:: EXTRACTED RECORDS ::
Lemma deactivation_blocks_login_witness :
  let alice := UserRow.mk 1 "alice@example.com" "secret1" "Alice"
                 None false true 0 in
  let site := mkSite [alice] db0 in
  login demo_library Anonymous POST alice_login site = LoggedIn alice /\
  login demo_library Anonymous POST alice_login
    (snd (toggle_user_status (Admin 9) 1 env0 site)) = Deactivated.
Proof.
  intros alice site. split; [reflexivity|].
  destruct (deactivation_blocks_login demo_library 9 env0 site alice
              eq_refl eq_refl eq_refl eq_refl) as [_ H].
  destruct (H Anonymous POST alice_login eq_refl) as [_ Hd].
  apply Hd; reflexivity.
Defined.

(** ** Session identifiers *)

Lemma str_int_injective a b : str_int a = str_int b -> a = b.
Proof.
  unfold str_int. intros H.
  apply (f_equal NilEmpty.int_of_string) in H.
  rewrite !NilEmpty.isi in H. injection H as H.
  apply (f_equal Z.of_int) in H. now rewrite !DecimalZ.of_to in H.
Qed.

Lemma str_int_not_admin a s : str_int a <> String "a" s.
Proof.
  unfold str_int, NilEmpty.string_of_int.
  destruct (Z.to_int a) as [d|d]; [destruct d|]; discriminate.
Qed.

(** X19. The identifier that [get_id] keeps in the session tells the
    principal: two principals with the same identifier are the same, so a
    user is never taken for an administrator or for another user. *)
Theorem get_id_injective p q s :
  get_id p = Some s -> get_id q = Some s -> p = q.
Proof.
  destruct p as [|a|a], q as [|b|b]; simpl; intros Hp Hq; try discriminate;
    injection Hp as <-; injection Hq as Hq.
  - f_equal. symmetry. now apply str_int_injective.
  - exfalso. unfold admin_get_id, user_get_id in Hq. simpl in Hq.
    symmetry in Hq. exact (str_int_not_admin _ _ Hq).
  - exfalso. unfold admin_get_id, user_get_id in Hq. simpl in Hq.
    exact (str_int_not_admin _ _ Hq).
  - f_equal. unfold admin_get_id in Hq. cbn [append] in Hq.
    inversion Hq as [Htail]. symmetry. now apply str_int_injective.
Qed.

Lemma get_id_injective_witness :
  get_id (User 12) = Some "12"%string /\
  get_id (Admin 12) = Some "admin_12"%string /\
  forall q, get_id q = Some "12"%string -> User 12 = q.
Proof.
  split; [reflexivity|]. split; [reflexivity|].
  intros q Hq. exact (get_id_injective (User 12) q "12" eq_refl Hq).
Defined.

(** ** Changing a password *)



(** After alice has changed her password, the new one logs her in and bob
    is as he was. *)
Example change_password_scenario :
  let form := ChangePasswordForm.mk "secret1" "betterpw" "betterpw" in
  let site' := snd (change_password demo_library (UserObject alice) POST form
                      "salt" env0 site1) in
  (exists u, login demo_library Anonymous POST
               (LoginForm.mk "alice@example.com" "betterpw" false) site'
             = LoggedIn u /\ UserRow.id u = 1) /\
  login demo_library Anonymous POST
    (LoginForm.mk "alice@example.com" "secret1" false) site' = InvalidCredentials /\
  In bob (users site').
Proof.
  split; [eexists; split; reflexivity|]. split; [reflexivity|].
  right. now left.
Qed.

(** ** Records and histories *)

(** X21. A committed transfer shows in the history of both parties and of
    nobody else: after a successful transfer the record appended to the
    ledger is in the history of an account exactly when the account is the
    source or the destination of the transfer. *)
Theorem transfer_in_both_histories cu m form e db :
  fst (transfer cu m form e db) = Success ->
  exists x src dst,
    query_get (TransferForm.from_account form) (accounts db) = Some src /\
    first_by_number (TransferForm.to_account_id form) (accounts db) = Some dst /\
    transactions (snd (transfer cu m form e db)) = transactions db ++ [x] /\
    forall a,
      In x (Account.get_all_transactions a
              (transactions (snd (transfer cu m form e db))))
      <-> Account.id a = Account.id src \/ Account.id a = Account.id dst.
Proof.
  intros Hs.
  destruct (transfer_cases cu m form e db)
    as [[uid [src [dst [_ [_ [Hacc [_ Heq]]]]]]]|[Hfail _]]; [|contradiction].
  destruct Hacc as [Hsrc [Hdst _]].
  rewrite Heq. cbn [snd]. unfold transferred. cbn [transactions].
  eexists _, src, dst. split; [exact Hsrc|]. split; [exact Hdst|].
  split; [reflexivity|].
  intros a. rewrite history_members. cbn [Transaction.from_account_id
    Transaction.to_account_id transfer_record]. split.
  - intros [_ [H|H]]; injection H as H; [left | right]; now symmetry.
  - intros H. split; [apply in_or_app; right; now left|].
    destruct H as [H|H]; [left | right]; now rewrite H.
Qed.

:: WHAT YOU ARE ASKED TO DO ::
What lines above mention "betterpw"? Copy each one.

:: RESPONSE AREA ::
  let form := ChangePasswordForm.mk "secret1" "betterpw" "betterpw" in
               (LoginForm.mk "alice@example.com" "betterpw" false) site'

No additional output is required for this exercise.